Difference between theoretic moment and sample moment and understanding
OK, So I'm reading the following definitions
$E(X_k)$ is the kth (theoretical) moment of the distribution (about the origin), for k = 1,2,...
$M_k=\frac{1}{n}\sum_{i=1}^nX^k_i$ is the kth sample moment, for k = 1,2,...
My questions are:
How is the sample moment different from the theoretical moment? Isn't $E(X^k)=\frac{1}{n}\sum_{i=1}^nX^k_i$ ?
What is the connection between sample moment and theoretical moment?
2 Answers
$\begingroup$If you sample a probability distribution $n$ times, you get a different probability distribution called the sample distribution, which is given by picking a random sample. The theoretical moments of the sample distribution are the sample moments. In various senses, the sample distribution converges to the original distribution as $n \to \infty$, and the same is true of the moments.
The two are not the same. For example, the original distribution might be a (fair) coin flip. If you sample a coin flip $n$ times - that is, if you flip $n$ independent coins - the sample distribution is the distribution of heads and tails you see, which need not be an even 50/50 split, and in fact can't be if $n$ is odd.

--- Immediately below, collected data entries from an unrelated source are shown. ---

(* ===== verification/Events.v ===== *)
(** * Listeners for events of the core (api/nabto_device_connection_events.c, nabto_device_events.c,
      nabto_device_event_handler.c)

    The core tells its listeners about connections and about the device; each listener of the application
    (Futures.v) has a context that is in the list of the core, and a queue of events. The two files have the
    same functions over different values, which is the class [EventKind]; at the end of the file they have
    their names. Contexts and events are allocated: a context points to one listener from the start, and
    an event is made for one, so that the heap is kept by listener. The mutex makes every function
    of the API a step. *)

From S2P Require Import Prelude Platform Collections Attacher ClientConnection Futures.
From stdpp Require Import functions gmap.

#[local] Open Scope Z_scope.
#[local] Open Scope list_scope.
#[local] Open Scope handler_scope.

Inductive nabto_device_listener_type : Type :=
| NABTO_DEVICE_LISTENER_TYPE_NONE
| NABTO_DEVICE_LISTENER_TYPE_CONNECTION_EVENTS
| NABTO_DEVICE_LISTENER_TYPE_DEVICE_EVENTS
| NABTO_DEVICE_LISTENER_TYPE_STREAMS
| NABTO_DEVICE_LISTENER_TYPE_COAP
| NABTO_DEVICE_LISTENER_TYPE_AUTHORIZATION
| NABTO_DEVICE_LISTENER_TYPE_PASSWORD_REQUESTS.

#[global] Instance listener_type_eq : EqDecision nabto_device_listener_type.
Proof. solve_decision. Defined.

(** The pointers [P] of the application, and the values [V] of the events. [user_waits] is the test of the
    callback of the listener; [writable]: no pointer that is written through is NULL. *)
Class EventKind (P V : Type) : Type := {
  kind_type : nabto_device_listener_type;
  no_pointers : P;
  user_waits : P -> bool;
  writable : P -> bool;
  no_pointers_waits : user_waits no_pointers = false;
  kind_type_used : kind_type <> NABTO_DEVICE_LISTENER_TYPE_NONE
}.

$\endgroup$ 2 $\begingroup$Besides, everything that already was mentioned in previous comments/answers, probably the most important property of the sample moment is the fact that it converges (in probability or almost surely where slightly more tight conditiones are met). Namely, by the (weak) law of large numbers (assuming that $E|X^k| < \infty$) , you have that
$$
\frac{1}{n}\sum_{i=1}^k X_i^k \xrightarrow{p} EX^k, \quad n \to \infty.
$$
Where the later, $EX^k$, is a constant that characterizes population's distribution. As such, there is an estimation method called "Method of Moments" that relies on this property to estimate various parameters of the population distribution.